Currently, reliance on true vector data in browsers is limited to presenting a small number of points, polygons or 3D objects, or only to highly specialised applications. There is support for true vector data in a browser environment via Java, Flash or Silverlight but to make it work efficiently it requires sophisticated solutions to handle on-the-fly vector generalisation and local data caching (as mentioned above, only a handful of companies managed to do it, and they are not the industry leaders! Although, I should mentioned that I am very impressed with an online application I have seen recently, developed in Silverlight and showing nicely quite a volume of vector data - I will have to investigate in more detail!

Applications such as Google Map make use of browser’s support for vector data in VML/SVG format but overall, browser processing capabilities are very limited. Therefore, although Google Map will accepts vector data in KML format but if the file is too big (100KB +) Google will convert it to image tiles to speed rendering of the information in the browser. It is appropriate for presentation of static data but will not work with dynamic information (eg. thematic maps) because once vectors are converted to images on initial map load they cannot be changed with a script. If the same amount of data is imported into Google Map application and rendered as true vectors (eg. with GPolygon() function), loading and drawing of the information on the map is rather slow.

There is a new concept emerging for handling of spatial information, regardless whether the source is raster imagery or vector data. It is the concept of a spatial grid. Traditionally, girds were used with Digital Elevation Models (DEM) data. Later they were also found to be applicable in the field of spatial analysis. Now grid concept can also be applied to referencing myriad of attributes to a specific location (cell) on the surface of the Earth – making all the data hierarchical and analysis-ready. If I understand correctly, such organisations as USGS are now planning to start releasing information as referenced grid cells rather than traditional imagery although there are still some challenges in defining those grids, indexing the data, and of course in storage capabilities for high resolution datasets.

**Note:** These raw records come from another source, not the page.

(** * Trip planner: the generation / validation / fallback pipeline

    A shallow embedding of [main.py]: the weather client
    [get_weather_forecast], the itinerary generator [generate_itinerary] and
    the two operations [plan_trip] and [evaluate_plan], together with the
    pieces of the Python runtime they rest on (string methods, the JSON
    reader, the validation of the declared models).

    Conventions of the model.
    - A Python [str] is the [string] of its UTF-8 bytes.
    - A Python [float] is the exact rational value of the number it was read
      from ([Q]); rounding and the non-finite values are not modelled.
    - Exceptions are values of [exn]; only subclasses of [Exception] occur
      (cancellation and interpreter signals are not modelled).
    - Calls that leave the process (HTTP, the generation service, [print])
      are recorded in a trace of [event]s, and what the outside answers is
      read from a [host] record. *)

From Stdlib Require Import String Ascii List ZArith NArith QArith Bool Lia.
Import ListNotations.
Local Close Scope Q_scope.
Local Open Scope string_scope.
Set Warnings "-register-all".

(* ================================================================== *)
(** ** Python strings *)
(* ================================================================== *)

Module Py.

(** The double quote character and the one-character string made of it. *)
Definition DQ : ascii := "034"%char.
Definition dq : string := String DQ EmptyString.

(** [qq s] is [s] with every apostrophe turned into a double quote; it lets
    JSON texts be written legibly as Rocq string literals. *)
Fixpoint qq (s : string) : string :=
  match s with
  | EmptyString => EmptyString
  | String c r => String (if Ascii.eqb c "'" then DQ else c) (qq r)
  end.

Definition code (c : ascii) : N := N_of_ascii c.

Fixpoint rev_onto (s acc : string) : string :=
  match s with
  | EmptyString => acc
  | String c r => rev_onto r (String c acc)
  end.

Definition rev (s : string) : string := rev_onto s EmptyString.

(** *** [str.strip()]

    The characters Python strips are those of [str.isspace]: U+0009-000D,
    U+001C-0020, U+0085, U+00A0, U+1680, U+2000-200A, U+2028, U+2029,
    U+202F, U+205F and U+3000, here by their UTF-8 encodings. *)

Definition is_space1 (c : ascii) : bool :=
  let n := code c in
  ((9 <=? n) && (n <=? 13) || (28 <=? n) && (n <=? 32))%N.

Definition is_space2 (c1 c2 : ascii) : bool :=
  ((code c1 =? 194) && ((code c2 =? 133) || (code c2 =? 160)))%N.

Definition is_space3 (c1 c2 c3 : ascii) : bool :=
  let a := code c1 in
  let b := code c2 in
  let c := code c3 in
  ((a =? 225) && (b =? 154) && (c =? 128)
   || (a =? 226) && (b =? 128)
        && ((128 <=? c) && (c <=? 138) || (c =? 168) || (c =? 169) || (c =? 175))
   || (a =? 226) && (b =? 129) && (c =? 159)
   || (a =? 227) && (b =? 128) && (c =? 128))%N.

Fixpoint lstrip (s : string) : string :=
  match s with
  | EmptyString => s
  | String c1 r1 =>
      if is_space1 c1 then lstrip r1
      else
        match r1 with
        | EmptyString => s
        | String c2 r2 =>
            if is_space2 c1 c2 then lstrip r2
            else
              match r2 with
              | EmptyString => s
              | String c3 r3 => if is_space3 c1 c2 c3 then lstrip r3 else s
              end
        end
  end.

(** The same scan on the reversed text, where the bytes of a character come
    last byte first. *)
Fixpoint lstrip_rev (s : string) : string :=
  match s with
  | EmptyString => s
  | String c1 r1 =>
      if is_space1 c1 then lstrip_rev r1
      else
        match r1 with
        | EmptyString => s
        | String c2 r2 =>
            if is_space2 c2 c1 then lstrip_rev r2
            else
              match r2 with
              | EmptyString => s
              | String c3 r3 => if is_space3 c3 c2 c1 then lstrip_rev r3 else s
              end
        end
  end.

Definition rstrip (s : string) : string := rev (lstrip_rev (rev s)).

Definition strip (s : string) : string := rstrip (lstrip s).

(** *** [str.replace(old, new)]

    Occurrences are taken from left to right and do not overlap:
    [skip] counts the characters of a matched occurrence still to pass. *)

Fixpoint replace_from (old new : string) (skip : nat) (s : string) : string :=
  match s with
  | EmptyString => EmptyString
  | String c r =>
      match skip with
      | S k => replace_from old new k r
      | O =>
          if prefix old s
          then new ++ replace_from old new (String.length old - 1) r
          else String c (replace_from old new 0 r)
      end
  end.

Fixpoint interleave (new s : string) : string :=
  match s with
  | EmptyString => new
  | String c r => new ++ String c (interleave new r)
  end.

Definition replace (old new s : string) : string :=
  match old with
  | EmptyString => interleave new s
  | _ => replace_from old new 0 s
  end.

(** *** [sub in s] *)

Fixpoint contains (sub s : string) : bool :=
  prefix sub s
  || match s with
     | EmptyString => false
     | String _ r => contains sub r
     end.

(** *** [str.capitalize()]

    First character to upper case, the others to lower case.  Only the
    letters of ASCII are mapped; other bytes are kept.  For a text of
    ASCII characters this is what Python returns; Python also maps the
    letters outside ASCII, which this definition leaves as they are. *)

Definition upper (c : ascii) : ascii :=
  let n := code c in
  if ((97 <=? n) && (n <=? 122))%N then ascii_of_N (n - 32) else c.

Definition lower (c : ascii) : ascii :=
  let n := code c in
  if ((65 <=? n) && (n <=? 90))%N then ascii_of_N (n + 32) else c.

Fixpoint map_chars (f : ascii -> ascii) (s : string) : string :=
  match s with
  | EmptyString => EmptyString
  | String c r => String (f c) (map_chars f r)
  end.

Definition capitalize (s : string) : string :=
  match s with
  | EmptyString => EmptyString
  | String c r => String (upper c) (map_chars lower r)
  end.

(** *** [repr] of a [str]

    Single quotes, unless the text has an apostrophe and no double quote.
    The backslash, the chosen quote, and the control characters are
    escaped; other bytes are kept. *)

Definition hex_digit (n : N) : ascii :=
  if (n <? 10)%N then ascii_of_N (48 + n) else ascii_of_N (87 + n).

Definition hex2 (n : N) : string :=
  String (hex_digit (n / 16)) (String (hex_digit (n mod 16)) EmptyString).

Fixpoint has_char (c : ascii) (s : string) : bool :=
  match s with
  | EmptyString => false
  | String d r => Ascii.eqb c d || has_char c r
  end.

Definition repr_char (quote c : ascii) : string :=
  let n := code c in
  if Ascii.eqb c "\" then "\\"
  else if Ascii.eqb c quote then String "\" (String c EmptyString)
  else if (n =? 9)%N then "\t"
  else if (n =? 10)%N then "\n"
  else if (n =? 13)%N then "\r"
  else if ((n <? 32) || (n =? 127))%N then "\x" ++ hex2 n
  else String c EmptyString.

Fixpoint repr_body (quote : ascii) (s : string) : string :=
  match s with
  | EmptyString => EmptyString
  | String c r => repr_char quote c ++ repr_body quote r
  end.

Definition repr_str (s : string) : string :=
  let quote := if has_char "'" s && negb (has_char DQ s) then DQ else "'"%char in
  String quote (repr_body quote s ++ String quote EmptyString).

(** Decimal text of an integer, as [str(int)] gives it. *)
Fixpoint digits_of_pos (fuel : nat) (n : N) (acc : string) : string :=
  match fuel with
  | O => acc
  | S f =>
      let acc' := String (ascii_of_N (48 + n mod 10)) acc in
      if (n / 10 =? 0)%N then acc' else digits_of_pos f (n / 10) acc'
  end.

Definition str_of_Z (z : Z) : string :=
  let n := Z.to_N (Z.abs z) in
  let ds := digits_of_pos (S (N.to_nat (N.log2 n))) n EmptyString in
  if (z <? 0)%Z then String "-" ds else ds.

End Py.

(* ================================================================== *)
(** ** JSON documents *)
(* ================================================================== *)

Module Json.

(** One reader stands for both readers the program uses (the one behind
    [model_validate_json] and the one behind [response.json()]): the
    grammar of RFC 8259, a later member of an object overriding an earlier
    one of the same key.  On a text of that grammar the readers agree with
    it, up to their limits on nesting and on the length of a number, which
    are not modelled.  Neither is what the reader of the standard library
    accepts beyond the grammar (the literals of non-finite numbers, a
    byte-order mark, escaped lone surrogates), nor its failures other than
    a decoding error (bytes that are not UTF-8, too deep a nesting). *)

(** A decoded document.  An object keeps its members in the order of the
    text, duplicates included; [obj_get] reads it as the dictionary built
    from them (a later member overrides an earlier one of the same key). *)
Inductive json : Type :=
| JNull
| JBool (b : bool)
| JInt (z : Z)
| JFloat (q : Q)
| JString (s : string)
| JArray (items : list json)
| JObject (members : list (string * json)).

Fixpoint obj_get (k : string) (members : list (string * json)) : option json :=
  match members with
  | [] => None
  | (k', v) :: rest =>
      match obj_get k rest with
      | Some later => Some later
      | None => if String.eqb k k' then Some v else None
      end
  end.

(** *** Lexical elements (RFC 8259) *)

Definition is_ws (c : ascii) : bool :=
  let n := Py.code c in
  ((n =? 32) || (n =? 9) || (n =? 10) || (n =? 13))%N.

Fixpoint skip_ws (s : string) : string :=
  match s with
  | String c r => if is_ws c then skip_ws r else s
  | EmptyString => s
  end.

Definition is_digit (c : ascii) : bool :=
  let n := Py.code c in ((48 <=? n) && (n <=? 57))%N.

Definition digit_val (c : ascii) : Z := Z.of_N (Py.code c) - 48.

The theory and technologies developed for handling imagery will find use in implementation of this new approach. After all, image pixels are a form of a grid. Graphic formats offer more efficient storage and compression capabilities than traditional spatial databases and emergence of graphical processing capabilities (GPU) offer a great hope for very fast analytical capabilities – a new and exciting era in spatial data management, processing and delivery!


Jorge said...


I propose the following equation to answer question, grid or vectorial format?

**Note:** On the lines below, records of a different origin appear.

(** * timeSystemLib: the build-configuration fragment of the timeSystem package

    The source file [timeSystemLib.py] is an SCons tool module with two entry
    points, [generate(env, **kw)] and [exists(env)].  Everything it does is
    done through the build environment [env] that the orchestrator hands in:
    it calls [env.Tool(name, **kwargs)] and reads [env['cfitsioLibs']].

    The environment is foreign code.  It is modelled as an interface with the
    two capabilities the module uses; a call of [Tool] may change the
    environment and may raise, a subscript of a missing key raises [KeyError].
    A run of [generate] takes the environment it is given to the sequence of
    operations it performed on it (each with its outcome), to the environment
    as the run left it, and to the way the run ended. *)

From Stdlib Require Import ZArith.
From stdpp Require Import base option list strings gmap.

Open Scope string_scope.
Open Scope list_scope.

#[local] Set Warnings "-register-all".

(** ** Python values *)

(** The values that flow through the module: the keyword options, and the
    library lists kept in the configuration mapping.  They are plain data, so
    testing one for truth always gives an answer. *)
Inductive value : Type :=
| VNone
| VBool (b : bool)
| VInt (n : Z)
| VStr (s : string)
| VList (vs : list value).

(** Python truth value testing: [None], [False], [0], [''] and [[]] are
    false, every other value is true. *)
Definition truthy (v : value) : bool :=
  match v with
  | VNone => false
  | VBool b => b
  | VInt n => negb (n =? 0)%Z
  | VStr s => negb (String.eqb s "")
  | VList vs => match vs with [] => false | _ :: _ => true end
  end.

If interest [x,y] > interest [z] then preferred format = vectorial format
If interest [z] > interest [x,y] then preferred format = grid format

The problem is when interest [x,y] =interest [z] then ....!

Note [x,y] are planimetric values of spatial data and [z] thematic values of spatial data

Arek said...

Hi Jorge,

The equations suggested seem logical however, if one looks from totally objective perspective, [z] gives many more options. What I mean is that it is theoretically possible to extract planimetric values from gridded data as well, although the algorithms may be more complex. So, potentially one data format can fit all requirements.

It appears that gridded format may have much wider application than we can currently anticipate. The new paradigm is that this is no longer vector vs raster argument but rather vector + raster vs grid. Again, in theory, grid can replace the other two formats.

I am not trying to suggest that "grid is better than the rest" but I am curious to explore the limits of this approach.